Unioeste/HUOP - Hospital Universitário do Oeste do Paraná - Cascavel (PR) — Prova 2015

Enunciado

Paciente feminina, 52 anos, submetida à laparotomia com ressecção extensa de jejuno e íleo terminal há 3 anos. Desenvolveu Síndrome do Intestino Curto e mantém acompanhamento no ambulatório do HUOP por diarreia. Neste acompanhamento, apresentou abscesso perianal que foi drenado no Pronto-Socorro. No seguimento ambulatorial, apresenta saída de secreção intermitente anal associada à dor. Ao exame físico, apresenta orifício fistuloso a 2 cm da margem anal, anterolateral direito.

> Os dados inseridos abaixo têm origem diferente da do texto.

(* ===== verification/Expressions.v ===== *)
(** Linker-script expressions: the [Expression] type of [libjdxld/src/linker_script.rs], its
    evaluation in [libjdxld/src/expression_eval.rs], and the use the layout and the symbol
    resolutions of [libjdxld/src/layout.rs] make of it.

    An expression is evaluated at a place ([SymbolLoc]).  Inside a section, values are
    offsets from the start of the section and the evaluator notes ([ExpressionValueKind])
    whether the start has to be added at the end.  Symbols are looked up by a callback that
    may itself evaluate the expression of another script symbol ([early_symbol]); the set
    of the symbols being evaluated cuts cycles.

    A failed [ASSERT] is reported with its line, so its message is built in full; all other
    messages are the format strings of the source. *)
From Stdlib Require Import ZArith Lia.
From stdpp Require Import base list list_numbers numbers strings option gmap pretty.
From S2P Require Import Prelude Alignment Symbols PartMap Relaxation Layout.

Local Open Scope Z_scope.

(** ** Expressions *)

(** [parsing::SegmentName]. *)
Inductive SegmentName := Text | Rodata | Data | Bss | OtherSegment.

(** Names are byte strings.  [Assert] holds the fields of [AssertCommand]: the expression,
    the message, and the input that was left when the command was parsed. *)
Inductive Expression :=
| Number (n : Z)
| Symbol (name : list Z)
| LocationCounter
| Add (l r : Expression)
| Subtract (l r : Expression)
| Multiply (l r : Expression)
| Divide (l r : Expression)
| Modulo (l r : Expression)
| LessThan (l r : Expression)
| GreaterThan (l r : Expression)
| LessEqual (l r : Expression)
| GreaterEqual (l r : Expression)
| Equal (l r : Expression)
| NotEqual (l r : Expression)
| Sizeof (name : list Z)
| Alignof (name : list Z)
| Origin (name : list Z)
| Length (name : list Z)
| Addr (name : list Z)
| Loadaddr (name : list Z)
| Align (exponent : Expression)                    (* [Align(exponent, None)] *)
| AlignOf (exponent expr : Expression)             (* [Align(exponent, Some(expr))] *)
| Min (l r : Expression)
| Max (l r : Expression)
| SegmentStart (name : SegmentName) (default_expr : Expression)
| BitwiseAnd (l r : Expression)
| BitwiseOr (l r : Expression)
| BitwiseXor (l r : Expression)
| LeftShift (l r : Expression)
| RightShift (l r : Expression)
| LogicalAnd (l r : Expression)
| LogicalOr (l r : Expression)
| LogicalNot (e : Expression)
| BitwiseNot (e : Expression)
| Negate (e : Expression)
| SizeofHeaders
| Ternary (cond if_true if_false : Expression)
| Defined_ (name : list Z)
| Assert (expression : Expression) (message : list Z) (remainder : list Z).

Definition string_of_bytes (s : list Z) : string :=
  String.string_of_list_byte (map (fun b => default Byte.x00 (Byte.of_N (Z.to_N b))) s).

(** ** The evaluation monad: the kind of value, and the state of the callback *)
Record ExpressionValueKind := mkKind { contains_absolute : bool; contains_section_relative : bool }.

Definition default_kind : ExpressionValueKind := mkKind false false.

Definition needs_section_base (k : ExpressionValueKind) : bool :=
  contains_section_relative k || negb (contains_absolute k).

Section Monad.
Context {S : Type}.

Definition eval (A : Type) : Type := ExpressionValueKind -> S -> res (A * ExpressionValueKind * S).

#[export] Instance eval_ret : MRet eval := fun A a k s => Ok (a, k, s).
#[export] Instance eval_bind : MBind eval := fun A B f m k s => '(a, k, s) ← m k s; f a k s.

Definition lift {A} (m : res A) : eval A := fun k s => a ← m; Ok (a, k, s).

Definition set_absolute : eval unit := fun k s => Ok (tt, mkKind true (contains_section_relative k), s).
Definition set_section_relative : eval unit := fun k s => Ok (tt, mkKind (contains_absolute k) true, s).
End Monad.
Arguments eval : clear implicits.

(** ** What evaluation reads *)

(** [parsing::RedirectKind], [parsing::Redirect] and [parsing::SymbolPlacement]. *)
Inductive RedirectKind := DefSym | Script.

Record Redirect := mkRedirect {
  redirect_kind : RedirectKind;
  redirect_expression : Expression;
  redirect_loc : SymbolLoc
}.

Inductive SymbolPlacement :=
| UndefinedPlacement
| SectionStartPlacement (section_id : Z)
| SectionEndPlacement (section_id : Z)
| SectionGroupEndPlacement (section_id : Z)
| ForceUndefined
| RedirectPlacement (redirect : Redirect)
| LoadBaseAddress
| PlatformSpecific.

Record InternalSymDefInfo := mkSymDef { placement : SymbolPlacement; def_name : list Z }.

(** A symbol of an object as the [object] crate reads it: its section if it has one. *)
Record ObjectSymbol := mkObjectSymbol {
  symbol_section : res (option Z);
  symbol_is_absolute : bool;
  symbol_value : Z
}.
Definition parse_raw_name (name_bytes : list Z) : RawSymbolName :=
  match split_at_sign name_bytes with
  | (name, None) => mkRawName name true None
  | (name, Some (64 :: version)) => mkRawName name true (Some version)
  | (name, Some version) => mkRawName name false (Some version)
  end.

(** [raw_symbol_name] of ELF, given the version names of the needed symbols by index. *)
Definition raw_symbol_name (name_bytes : list Z) (verneed_table : list (option (list Z)))
    (symbol_index : nat) : RawSymbolName :=
  match verneed_table !! symbol_index with
  | Some (Some version_name) => mkRawName name_bytes false (Some version_name)
  | _ => parse_raw_name name_bytes
  end.

(** [PreHashedSymbolName::from_raw]. *)
Definition from_raw (info : RawSymbolName) : SymbolName :=
  match version_name info with
  | Some version => Versioned (raw_name info, version)
  | None => Unversioned (raw_name info)
  end.

(** What is read from a symbol-table entry. *)
Record InputSymbol := mkInputSymbol {
  symbol_name : res (list Z);
  symbol_is_weak : bool;
  symbol_is_hidden : bool;
  symbol_is_interposable : bool     (* default visibility *)
}.

(** [SequencedInputObject]; the symbols are numbered from [symbol_id_start]. *)
Record InputObject := mkInputObject {
  symbol_id_start : Z;
  input_symbols : list InputSymbol;
  input_verneed_table : res (list (option (list Z)));
  input_dynamic : bool;
  has_archive_semantics : bool;
  whole_archive : bool;
  as_needed : bool
}.

Definition is_optional (obj : InputObject) : bool :=
  (has_archive_semantics obj && negb (whole_archive obj)) || (input_dynamic obj && as_needed obj).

Sobre o caso acima podemos aferir, EXCETO que:

Alternativas

  1. A) A paciente deve ser submetida à avaliação do mecanismo esfinteriano anal antes da correção da fístula anal.
  2. B) Provavelmente o trajeto fistuloso é retilíneo.
  3. C) A cirurgia-padrão para sua patologia é a fistulotomia anal primária, que preferenciamente deve ser evitada neste caso.
  4. D) Ultrassom transretal ou ressonância magnética pode ser utilizado na avaliação complementar.
  5. E) A utilização de sedenhos, retalho mucoso ou técnica de ligadura do trajeto interesfinteriano (Lift), deve ser evitada, neste caso.